**To do**
Only lines containing "Hrest" belong in the answer, each copied from the entries below.

(Dataset entries)
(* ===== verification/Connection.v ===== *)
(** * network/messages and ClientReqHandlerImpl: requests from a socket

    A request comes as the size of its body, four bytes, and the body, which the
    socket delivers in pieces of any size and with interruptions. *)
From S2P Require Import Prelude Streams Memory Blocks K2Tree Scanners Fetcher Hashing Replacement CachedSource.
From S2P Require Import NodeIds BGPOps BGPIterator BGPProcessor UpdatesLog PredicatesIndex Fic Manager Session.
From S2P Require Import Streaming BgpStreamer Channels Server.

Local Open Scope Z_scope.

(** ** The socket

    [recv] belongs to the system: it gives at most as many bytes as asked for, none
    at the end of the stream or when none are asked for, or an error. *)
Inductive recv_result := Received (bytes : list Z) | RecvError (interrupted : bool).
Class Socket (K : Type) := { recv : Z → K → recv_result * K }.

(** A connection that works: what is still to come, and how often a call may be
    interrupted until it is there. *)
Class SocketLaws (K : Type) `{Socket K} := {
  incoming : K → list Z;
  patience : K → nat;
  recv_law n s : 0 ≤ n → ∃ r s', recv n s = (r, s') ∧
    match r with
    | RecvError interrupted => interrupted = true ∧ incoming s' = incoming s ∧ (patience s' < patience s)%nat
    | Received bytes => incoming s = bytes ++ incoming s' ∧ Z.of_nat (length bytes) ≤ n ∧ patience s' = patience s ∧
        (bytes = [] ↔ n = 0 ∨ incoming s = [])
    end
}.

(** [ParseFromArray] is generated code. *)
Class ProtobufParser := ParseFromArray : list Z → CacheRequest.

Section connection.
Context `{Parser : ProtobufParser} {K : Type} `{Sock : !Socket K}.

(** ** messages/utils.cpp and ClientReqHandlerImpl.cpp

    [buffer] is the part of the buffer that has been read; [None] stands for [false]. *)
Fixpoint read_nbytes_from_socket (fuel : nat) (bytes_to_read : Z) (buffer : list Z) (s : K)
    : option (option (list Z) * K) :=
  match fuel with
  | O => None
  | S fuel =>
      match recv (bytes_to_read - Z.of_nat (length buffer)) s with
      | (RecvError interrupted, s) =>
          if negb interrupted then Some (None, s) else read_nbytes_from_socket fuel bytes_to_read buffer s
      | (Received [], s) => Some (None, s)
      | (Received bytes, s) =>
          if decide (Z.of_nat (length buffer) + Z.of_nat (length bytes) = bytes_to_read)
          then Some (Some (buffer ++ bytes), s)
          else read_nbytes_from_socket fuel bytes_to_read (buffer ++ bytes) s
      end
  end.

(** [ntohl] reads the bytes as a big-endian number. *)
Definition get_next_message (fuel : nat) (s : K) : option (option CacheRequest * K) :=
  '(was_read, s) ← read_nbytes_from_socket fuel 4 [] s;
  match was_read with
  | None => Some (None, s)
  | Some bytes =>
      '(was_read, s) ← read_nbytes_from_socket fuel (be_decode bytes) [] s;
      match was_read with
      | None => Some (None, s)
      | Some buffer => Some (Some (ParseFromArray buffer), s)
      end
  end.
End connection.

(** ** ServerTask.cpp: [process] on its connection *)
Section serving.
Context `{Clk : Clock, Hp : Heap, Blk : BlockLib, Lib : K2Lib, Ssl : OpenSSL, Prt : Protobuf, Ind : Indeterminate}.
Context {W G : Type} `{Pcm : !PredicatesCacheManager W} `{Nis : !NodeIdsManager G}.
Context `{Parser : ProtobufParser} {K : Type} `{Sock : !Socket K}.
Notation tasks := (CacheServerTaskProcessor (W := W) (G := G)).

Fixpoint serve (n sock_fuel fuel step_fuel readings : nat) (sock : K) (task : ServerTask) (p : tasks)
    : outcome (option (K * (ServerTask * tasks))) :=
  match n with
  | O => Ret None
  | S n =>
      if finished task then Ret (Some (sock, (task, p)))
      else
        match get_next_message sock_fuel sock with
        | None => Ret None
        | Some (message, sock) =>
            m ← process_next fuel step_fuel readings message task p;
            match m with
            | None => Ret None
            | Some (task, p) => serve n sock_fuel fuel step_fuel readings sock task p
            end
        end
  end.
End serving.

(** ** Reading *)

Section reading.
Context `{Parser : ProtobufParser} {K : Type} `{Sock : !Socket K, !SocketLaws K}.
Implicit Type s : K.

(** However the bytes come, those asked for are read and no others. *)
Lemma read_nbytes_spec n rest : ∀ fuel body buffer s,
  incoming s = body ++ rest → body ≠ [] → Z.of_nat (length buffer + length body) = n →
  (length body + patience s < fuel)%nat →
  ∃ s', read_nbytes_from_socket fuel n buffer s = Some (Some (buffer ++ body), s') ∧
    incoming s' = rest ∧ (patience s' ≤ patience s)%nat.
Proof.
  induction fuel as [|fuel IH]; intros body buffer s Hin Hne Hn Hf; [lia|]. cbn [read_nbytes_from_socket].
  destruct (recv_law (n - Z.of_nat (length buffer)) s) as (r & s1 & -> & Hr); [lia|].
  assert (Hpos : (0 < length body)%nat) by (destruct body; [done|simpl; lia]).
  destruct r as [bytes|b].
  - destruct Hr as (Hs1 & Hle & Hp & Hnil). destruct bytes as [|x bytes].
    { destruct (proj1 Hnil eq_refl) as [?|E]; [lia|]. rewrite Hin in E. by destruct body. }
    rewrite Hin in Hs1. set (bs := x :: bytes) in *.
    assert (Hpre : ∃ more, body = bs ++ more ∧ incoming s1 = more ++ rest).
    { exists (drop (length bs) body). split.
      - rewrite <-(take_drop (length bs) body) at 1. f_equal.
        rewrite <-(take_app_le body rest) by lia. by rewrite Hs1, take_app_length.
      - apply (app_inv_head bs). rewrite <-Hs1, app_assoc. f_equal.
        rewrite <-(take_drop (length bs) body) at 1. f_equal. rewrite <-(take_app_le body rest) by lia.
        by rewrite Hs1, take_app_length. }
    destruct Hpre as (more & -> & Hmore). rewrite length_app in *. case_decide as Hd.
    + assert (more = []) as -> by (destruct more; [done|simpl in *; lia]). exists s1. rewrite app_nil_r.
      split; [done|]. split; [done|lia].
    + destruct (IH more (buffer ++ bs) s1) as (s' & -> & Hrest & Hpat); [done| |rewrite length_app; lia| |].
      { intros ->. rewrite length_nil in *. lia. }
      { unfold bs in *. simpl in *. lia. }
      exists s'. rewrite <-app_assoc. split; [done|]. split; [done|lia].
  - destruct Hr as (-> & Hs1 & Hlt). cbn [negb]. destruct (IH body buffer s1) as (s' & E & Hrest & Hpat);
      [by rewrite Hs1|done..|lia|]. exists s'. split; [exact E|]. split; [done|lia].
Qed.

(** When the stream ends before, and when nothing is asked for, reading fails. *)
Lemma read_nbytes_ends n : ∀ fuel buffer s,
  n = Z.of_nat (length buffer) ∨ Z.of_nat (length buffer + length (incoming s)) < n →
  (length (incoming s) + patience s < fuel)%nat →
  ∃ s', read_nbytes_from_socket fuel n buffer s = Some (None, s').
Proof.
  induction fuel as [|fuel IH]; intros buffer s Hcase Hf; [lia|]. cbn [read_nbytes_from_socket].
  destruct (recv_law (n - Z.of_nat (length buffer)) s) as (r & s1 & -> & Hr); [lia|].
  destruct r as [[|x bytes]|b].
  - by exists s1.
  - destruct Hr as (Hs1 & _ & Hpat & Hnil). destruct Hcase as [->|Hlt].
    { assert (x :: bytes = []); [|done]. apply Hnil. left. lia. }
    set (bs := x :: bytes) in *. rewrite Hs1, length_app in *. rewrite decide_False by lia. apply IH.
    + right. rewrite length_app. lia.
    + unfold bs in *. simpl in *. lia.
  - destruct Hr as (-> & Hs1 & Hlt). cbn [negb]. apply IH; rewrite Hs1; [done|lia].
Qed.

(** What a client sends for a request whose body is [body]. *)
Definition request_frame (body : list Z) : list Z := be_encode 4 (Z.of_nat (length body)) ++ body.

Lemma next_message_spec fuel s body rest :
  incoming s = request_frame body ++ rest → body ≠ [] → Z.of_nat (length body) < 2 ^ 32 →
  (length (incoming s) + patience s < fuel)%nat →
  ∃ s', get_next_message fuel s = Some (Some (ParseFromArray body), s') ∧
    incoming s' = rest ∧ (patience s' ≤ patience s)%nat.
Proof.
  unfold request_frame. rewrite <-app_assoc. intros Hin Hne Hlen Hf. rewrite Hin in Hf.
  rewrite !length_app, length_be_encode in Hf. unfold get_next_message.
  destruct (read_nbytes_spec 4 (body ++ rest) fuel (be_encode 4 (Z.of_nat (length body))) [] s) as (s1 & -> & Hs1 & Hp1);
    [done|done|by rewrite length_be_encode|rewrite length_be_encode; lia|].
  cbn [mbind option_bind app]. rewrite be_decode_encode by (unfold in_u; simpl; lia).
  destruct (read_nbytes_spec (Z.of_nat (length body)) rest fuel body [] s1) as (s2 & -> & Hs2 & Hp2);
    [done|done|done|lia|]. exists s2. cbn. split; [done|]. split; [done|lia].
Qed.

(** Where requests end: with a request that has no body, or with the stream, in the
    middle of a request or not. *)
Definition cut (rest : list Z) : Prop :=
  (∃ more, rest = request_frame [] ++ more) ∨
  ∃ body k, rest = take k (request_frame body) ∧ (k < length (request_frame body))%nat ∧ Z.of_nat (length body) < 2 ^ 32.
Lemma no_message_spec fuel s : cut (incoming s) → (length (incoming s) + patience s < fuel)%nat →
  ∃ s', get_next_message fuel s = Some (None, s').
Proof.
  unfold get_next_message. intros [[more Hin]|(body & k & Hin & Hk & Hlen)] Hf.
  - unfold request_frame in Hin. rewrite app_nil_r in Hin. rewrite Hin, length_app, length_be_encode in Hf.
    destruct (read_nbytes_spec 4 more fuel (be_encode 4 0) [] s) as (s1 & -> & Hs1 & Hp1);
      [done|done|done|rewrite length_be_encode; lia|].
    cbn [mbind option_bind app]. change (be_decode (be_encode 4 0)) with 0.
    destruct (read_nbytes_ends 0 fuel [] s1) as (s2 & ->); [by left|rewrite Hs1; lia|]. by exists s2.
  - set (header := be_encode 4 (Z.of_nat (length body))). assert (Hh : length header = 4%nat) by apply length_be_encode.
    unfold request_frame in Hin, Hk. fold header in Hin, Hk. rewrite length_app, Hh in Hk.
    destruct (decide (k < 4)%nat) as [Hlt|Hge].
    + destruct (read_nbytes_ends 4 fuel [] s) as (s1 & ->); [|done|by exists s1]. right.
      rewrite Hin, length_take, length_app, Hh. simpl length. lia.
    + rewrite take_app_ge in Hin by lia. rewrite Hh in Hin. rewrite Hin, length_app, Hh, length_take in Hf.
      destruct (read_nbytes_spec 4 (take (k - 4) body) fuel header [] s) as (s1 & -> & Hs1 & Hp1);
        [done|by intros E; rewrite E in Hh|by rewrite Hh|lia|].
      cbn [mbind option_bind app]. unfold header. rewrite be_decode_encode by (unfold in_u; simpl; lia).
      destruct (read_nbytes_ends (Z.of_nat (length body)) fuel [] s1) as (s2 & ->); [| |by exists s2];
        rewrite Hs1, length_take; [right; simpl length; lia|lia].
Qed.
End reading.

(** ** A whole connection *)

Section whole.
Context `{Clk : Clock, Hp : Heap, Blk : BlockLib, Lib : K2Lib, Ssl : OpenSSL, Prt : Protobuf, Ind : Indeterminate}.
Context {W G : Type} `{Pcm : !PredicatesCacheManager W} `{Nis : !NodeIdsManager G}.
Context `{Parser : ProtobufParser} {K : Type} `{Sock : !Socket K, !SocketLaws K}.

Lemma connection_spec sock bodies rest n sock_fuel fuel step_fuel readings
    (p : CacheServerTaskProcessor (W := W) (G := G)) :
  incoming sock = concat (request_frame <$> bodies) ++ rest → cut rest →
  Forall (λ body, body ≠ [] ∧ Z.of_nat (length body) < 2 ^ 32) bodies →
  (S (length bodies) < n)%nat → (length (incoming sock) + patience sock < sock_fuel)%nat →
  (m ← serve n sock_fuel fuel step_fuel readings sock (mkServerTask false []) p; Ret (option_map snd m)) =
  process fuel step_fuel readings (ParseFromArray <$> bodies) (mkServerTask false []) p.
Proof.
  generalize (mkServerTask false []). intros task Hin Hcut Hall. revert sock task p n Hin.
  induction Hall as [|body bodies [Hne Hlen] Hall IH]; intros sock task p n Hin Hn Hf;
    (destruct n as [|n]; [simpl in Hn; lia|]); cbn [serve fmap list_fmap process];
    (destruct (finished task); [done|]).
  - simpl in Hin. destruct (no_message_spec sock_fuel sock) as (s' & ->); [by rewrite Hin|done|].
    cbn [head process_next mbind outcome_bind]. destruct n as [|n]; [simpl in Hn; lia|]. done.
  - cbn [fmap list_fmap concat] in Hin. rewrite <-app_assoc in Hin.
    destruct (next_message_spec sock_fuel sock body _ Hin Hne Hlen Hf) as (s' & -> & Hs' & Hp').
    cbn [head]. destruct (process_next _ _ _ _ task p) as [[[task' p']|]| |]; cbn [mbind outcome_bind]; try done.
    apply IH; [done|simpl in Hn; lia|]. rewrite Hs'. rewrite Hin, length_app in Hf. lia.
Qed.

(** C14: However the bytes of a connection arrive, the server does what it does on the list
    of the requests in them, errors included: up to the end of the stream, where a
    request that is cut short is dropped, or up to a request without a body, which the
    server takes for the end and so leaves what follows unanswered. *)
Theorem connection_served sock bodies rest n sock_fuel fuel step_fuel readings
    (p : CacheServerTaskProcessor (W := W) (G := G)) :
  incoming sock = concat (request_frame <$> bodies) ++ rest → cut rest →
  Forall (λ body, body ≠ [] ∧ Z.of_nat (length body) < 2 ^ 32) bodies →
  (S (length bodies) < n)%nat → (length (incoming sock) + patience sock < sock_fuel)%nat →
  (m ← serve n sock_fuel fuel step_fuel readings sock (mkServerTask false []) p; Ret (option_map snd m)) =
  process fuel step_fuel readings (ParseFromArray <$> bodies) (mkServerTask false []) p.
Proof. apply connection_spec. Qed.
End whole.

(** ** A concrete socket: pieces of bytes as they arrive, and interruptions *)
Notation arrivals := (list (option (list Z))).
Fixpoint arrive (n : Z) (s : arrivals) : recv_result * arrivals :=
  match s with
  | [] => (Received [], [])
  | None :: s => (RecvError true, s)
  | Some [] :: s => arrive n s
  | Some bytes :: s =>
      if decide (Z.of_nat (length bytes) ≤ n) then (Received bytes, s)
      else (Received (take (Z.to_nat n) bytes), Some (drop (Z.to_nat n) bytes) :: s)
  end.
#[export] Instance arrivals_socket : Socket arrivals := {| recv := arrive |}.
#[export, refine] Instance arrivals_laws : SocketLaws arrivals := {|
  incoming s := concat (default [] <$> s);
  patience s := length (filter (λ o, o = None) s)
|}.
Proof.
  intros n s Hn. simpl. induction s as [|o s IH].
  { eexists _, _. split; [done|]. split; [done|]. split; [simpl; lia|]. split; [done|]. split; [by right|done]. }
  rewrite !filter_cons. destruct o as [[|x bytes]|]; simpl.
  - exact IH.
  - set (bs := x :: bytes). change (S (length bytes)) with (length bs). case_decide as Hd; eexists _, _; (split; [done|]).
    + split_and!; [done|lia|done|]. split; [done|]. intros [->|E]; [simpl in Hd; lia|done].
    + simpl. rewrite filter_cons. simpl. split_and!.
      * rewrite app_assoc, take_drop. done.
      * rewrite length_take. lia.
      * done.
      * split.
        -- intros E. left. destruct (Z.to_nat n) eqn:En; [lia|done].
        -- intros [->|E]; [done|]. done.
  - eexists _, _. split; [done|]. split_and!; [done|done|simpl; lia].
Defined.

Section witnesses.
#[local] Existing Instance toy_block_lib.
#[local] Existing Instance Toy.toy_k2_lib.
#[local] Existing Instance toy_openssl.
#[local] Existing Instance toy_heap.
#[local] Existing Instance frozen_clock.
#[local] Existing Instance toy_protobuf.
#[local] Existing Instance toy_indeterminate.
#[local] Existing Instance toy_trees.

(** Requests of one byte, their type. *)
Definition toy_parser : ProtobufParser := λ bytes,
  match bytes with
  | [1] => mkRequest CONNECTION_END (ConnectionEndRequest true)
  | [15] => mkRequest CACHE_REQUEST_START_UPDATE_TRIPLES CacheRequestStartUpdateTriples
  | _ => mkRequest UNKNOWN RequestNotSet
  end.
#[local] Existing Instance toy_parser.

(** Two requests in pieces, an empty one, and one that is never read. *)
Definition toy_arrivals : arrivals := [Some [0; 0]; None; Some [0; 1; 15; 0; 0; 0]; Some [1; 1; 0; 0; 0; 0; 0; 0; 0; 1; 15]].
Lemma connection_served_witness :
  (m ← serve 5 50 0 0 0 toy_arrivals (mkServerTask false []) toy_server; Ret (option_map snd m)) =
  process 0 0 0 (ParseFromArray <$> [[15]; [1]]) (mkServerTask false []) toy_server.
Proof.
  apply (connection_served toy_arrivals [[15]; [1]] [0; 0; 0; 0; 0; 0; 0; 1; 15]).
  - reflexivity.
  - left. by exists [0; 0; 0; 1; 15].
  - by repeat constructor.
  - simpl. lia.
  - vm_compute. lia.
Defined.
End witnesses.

--

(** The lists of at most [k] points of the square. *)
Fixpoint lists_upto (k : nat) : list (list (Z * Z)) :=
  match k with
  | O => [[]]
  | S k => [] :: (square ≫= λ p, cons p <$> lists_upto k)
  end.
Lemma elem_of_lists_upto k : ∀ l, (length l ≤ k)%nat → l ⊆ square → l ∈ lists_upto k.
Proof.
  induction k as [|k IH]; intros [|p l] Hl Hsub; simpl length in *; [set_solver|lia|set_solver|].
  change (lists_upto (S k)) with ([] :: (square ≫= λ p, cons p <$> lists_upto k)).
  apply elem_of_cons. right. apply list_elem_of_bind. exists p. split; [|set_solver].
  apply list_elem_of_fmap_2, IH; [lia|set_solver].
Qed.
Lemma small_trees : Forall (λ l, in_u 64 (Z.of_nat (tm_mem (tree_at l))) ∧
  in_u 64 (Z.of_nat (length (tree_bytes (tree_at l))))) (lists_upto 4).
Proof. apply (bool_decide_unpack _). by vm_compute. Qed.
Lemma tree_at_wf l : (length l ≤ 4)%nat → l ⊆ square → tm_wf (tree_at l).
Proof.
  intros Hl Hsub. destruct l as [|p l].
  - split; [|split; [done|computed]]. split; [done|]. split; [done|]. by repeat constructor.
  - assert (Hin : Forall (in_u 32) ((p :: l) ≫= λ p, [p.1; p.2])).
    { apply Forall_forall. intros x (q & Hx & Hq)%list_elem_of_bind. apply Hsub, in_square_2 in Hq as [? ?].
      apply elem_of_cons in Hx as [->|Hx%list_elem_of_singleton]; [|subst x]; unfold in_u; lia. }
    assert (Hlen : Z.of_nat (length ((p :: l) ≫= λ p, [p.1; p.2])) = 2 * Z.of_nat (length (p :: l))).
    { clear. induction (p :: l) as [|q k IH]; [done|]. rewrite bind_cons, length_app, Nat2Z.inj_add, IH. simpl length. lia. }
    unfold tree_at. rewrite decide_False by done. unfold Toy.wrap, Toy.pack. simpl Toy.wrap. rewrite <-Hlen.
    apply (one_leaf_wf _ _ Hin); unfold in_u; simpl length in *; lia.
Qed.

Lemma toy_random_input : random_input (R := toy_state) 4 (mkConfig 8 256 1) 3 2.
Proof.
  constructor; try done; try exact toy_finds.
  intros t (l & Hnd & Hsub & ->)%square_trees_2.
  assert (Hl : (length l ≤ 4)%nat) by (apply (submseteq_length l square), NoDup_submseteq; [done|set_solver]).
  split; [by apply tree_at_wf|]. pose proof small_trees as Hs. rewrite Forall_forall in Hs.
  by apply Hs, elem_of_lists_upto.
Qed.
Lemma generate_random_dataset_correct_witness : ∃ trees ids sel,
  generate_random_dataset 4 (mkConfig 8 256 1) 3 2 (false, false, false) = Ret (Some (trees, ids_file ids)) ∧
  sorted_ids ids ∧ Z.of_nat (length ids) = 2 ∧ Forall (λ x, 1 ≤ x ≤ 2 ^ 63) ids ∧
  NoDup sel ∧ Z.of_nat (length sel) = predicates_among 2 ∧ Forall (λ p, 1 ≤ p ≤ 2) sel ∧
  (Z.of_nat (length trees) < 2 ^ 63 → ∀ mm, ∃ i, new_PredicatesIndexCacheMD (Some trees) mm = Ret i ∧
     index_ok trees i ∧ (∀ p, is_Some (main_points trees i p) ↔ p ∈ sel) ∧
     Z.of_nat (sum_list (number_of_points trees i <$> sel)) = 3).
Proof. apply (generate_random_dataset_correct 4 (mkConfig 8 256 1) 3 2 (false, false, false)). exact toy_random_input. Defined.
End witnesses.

...

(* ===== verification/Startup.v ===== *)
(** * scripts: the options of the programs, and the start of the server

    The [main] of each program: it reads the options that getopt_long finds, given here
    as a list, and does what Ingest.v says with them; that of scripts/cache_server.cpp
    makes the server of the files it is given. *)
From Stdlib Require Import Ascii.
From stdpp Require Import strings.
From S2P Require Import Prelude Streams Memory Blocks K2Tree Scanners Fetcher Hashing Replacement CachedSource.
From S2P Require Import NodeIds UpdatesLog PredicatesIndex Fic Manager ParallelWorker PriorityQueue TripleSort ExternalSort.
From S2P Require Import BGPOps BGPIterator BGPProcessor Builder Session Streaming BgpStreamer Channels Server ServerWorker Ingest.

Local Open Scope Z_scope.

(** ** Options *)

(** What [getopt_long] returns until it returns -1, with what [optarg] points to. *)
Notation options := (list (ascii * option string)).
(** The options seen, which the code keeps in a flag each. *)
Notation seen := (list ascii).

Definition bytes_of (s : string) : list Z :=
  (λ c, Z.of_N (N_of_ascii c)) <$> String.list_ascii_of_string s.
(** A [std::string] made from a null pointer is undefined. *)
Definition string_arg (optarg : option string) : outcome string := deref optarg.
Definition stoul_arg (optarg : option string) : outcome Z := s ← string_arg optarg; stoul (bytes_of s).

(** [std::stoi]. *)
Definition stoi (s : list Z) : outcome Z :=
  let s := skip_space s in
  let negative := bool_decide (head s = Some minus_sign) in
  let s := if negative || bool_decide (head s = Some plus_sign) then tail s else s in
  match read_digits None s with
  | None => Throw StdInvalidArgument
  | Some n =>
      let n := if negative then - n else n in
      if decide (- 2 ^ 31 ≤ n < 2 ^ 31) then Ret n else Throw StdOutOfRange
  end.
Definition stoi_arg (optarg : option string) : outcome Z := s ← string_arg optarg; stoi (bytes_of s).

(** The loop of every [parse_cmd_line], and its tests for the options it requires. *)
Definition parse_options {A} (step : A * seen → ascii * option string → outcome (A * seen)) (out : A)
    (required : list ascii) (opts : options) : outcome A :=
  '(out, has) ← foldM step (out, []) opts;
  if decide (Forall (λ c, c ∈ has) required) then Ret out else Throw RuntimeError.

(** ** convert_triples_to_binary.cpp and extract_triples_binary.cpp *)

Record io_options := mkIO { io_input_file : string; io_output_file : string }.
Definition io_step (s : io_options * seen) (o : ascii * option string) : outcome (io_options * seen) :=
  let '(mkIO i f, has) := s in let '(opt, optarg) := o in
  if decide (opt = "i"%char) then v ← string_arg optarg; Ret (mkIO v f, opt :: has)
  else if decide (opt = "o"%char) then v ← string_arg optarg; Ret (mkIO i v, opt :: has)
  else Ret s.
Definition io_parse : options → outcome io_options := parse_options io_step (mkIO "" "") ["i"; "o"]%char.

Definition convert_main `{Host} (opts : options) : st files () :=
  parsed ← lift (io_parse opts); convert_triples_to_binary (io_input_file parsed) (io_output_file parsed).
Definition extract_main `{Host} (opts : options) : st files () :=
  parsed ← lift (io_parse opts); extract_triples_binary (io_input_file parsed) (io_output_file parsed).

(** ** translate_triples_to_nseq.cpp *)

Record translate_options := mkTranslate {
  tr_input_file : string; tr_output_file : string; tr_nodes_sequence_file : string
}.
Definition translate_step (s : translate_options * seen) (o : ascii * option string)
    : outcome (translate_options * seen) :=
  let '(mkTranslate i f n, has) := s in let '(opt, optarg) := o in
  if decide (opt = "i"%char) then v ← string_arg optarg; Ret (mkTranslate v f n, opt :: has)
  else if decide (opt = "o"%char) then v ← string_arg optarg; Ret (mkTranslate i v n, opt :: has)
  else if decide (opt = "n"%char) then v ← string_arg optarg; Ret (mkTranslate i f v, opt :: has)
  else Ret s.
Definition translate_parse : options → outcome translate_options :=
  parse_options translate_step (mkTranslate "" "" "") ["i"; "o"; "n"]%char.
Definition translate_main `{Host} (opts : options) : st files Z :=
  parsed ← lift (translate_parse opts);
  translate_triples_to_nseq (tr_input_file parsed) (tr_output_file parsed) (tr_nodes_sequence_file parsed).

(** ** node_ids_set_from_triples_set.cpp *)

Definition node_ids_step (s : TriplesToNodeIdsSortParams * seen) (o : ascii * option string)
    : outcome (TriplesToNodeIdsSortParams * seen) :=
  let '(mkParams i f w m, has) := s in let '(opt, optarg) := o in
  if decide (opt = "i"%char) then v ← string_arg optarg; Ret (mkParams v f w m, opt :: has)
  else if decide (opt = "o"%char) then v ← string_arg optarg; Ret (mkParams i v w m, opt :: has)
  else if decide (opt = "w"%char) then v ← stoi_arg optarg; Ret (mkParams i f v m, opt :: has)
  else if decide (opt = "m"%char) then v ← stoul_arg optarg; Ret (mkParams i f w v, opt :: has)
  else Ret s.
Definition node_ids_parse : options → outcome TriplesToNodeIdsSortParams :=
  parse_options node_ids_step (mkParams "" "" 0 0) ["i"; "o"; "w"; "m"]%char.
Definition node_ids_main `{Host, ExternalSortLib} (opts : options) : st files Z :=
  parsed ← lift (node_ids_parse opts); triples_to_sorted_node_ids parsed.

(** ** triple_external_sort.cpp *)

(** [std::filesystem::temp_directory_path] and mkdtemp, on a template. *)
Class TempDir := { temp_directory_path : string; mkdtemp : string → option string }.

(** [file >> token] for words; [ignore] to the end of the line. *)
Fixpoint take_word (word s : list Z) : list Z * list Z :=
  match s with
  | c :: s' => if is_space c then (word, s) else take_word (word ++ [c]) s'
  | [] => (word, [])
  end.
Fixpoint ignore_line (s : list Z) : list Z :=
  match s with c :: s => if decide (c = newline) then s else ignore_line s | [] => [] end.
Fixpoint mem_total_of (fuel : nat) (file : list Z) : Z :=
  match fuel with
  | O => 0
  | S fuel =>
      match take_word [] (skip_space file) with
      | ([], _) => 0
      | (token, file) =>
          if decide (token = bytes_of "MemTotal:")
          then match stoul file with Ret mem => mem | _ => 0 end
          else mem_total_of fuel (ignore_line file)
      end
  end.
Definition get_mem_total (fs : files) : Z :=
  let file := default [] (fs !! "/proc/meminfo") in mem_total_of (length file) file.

**Written response**
    + destruct (IH more (buffer ++ bs) s1) as (s' & -> & Hrest & Hpat); [done| |rewrite length_app; lia| |].
  - destruct Hr as (-> & Hs1 & Hlt). cbn [negb]. destruct (IH body buffer s1) as (s' & E & Hrest & Hpat);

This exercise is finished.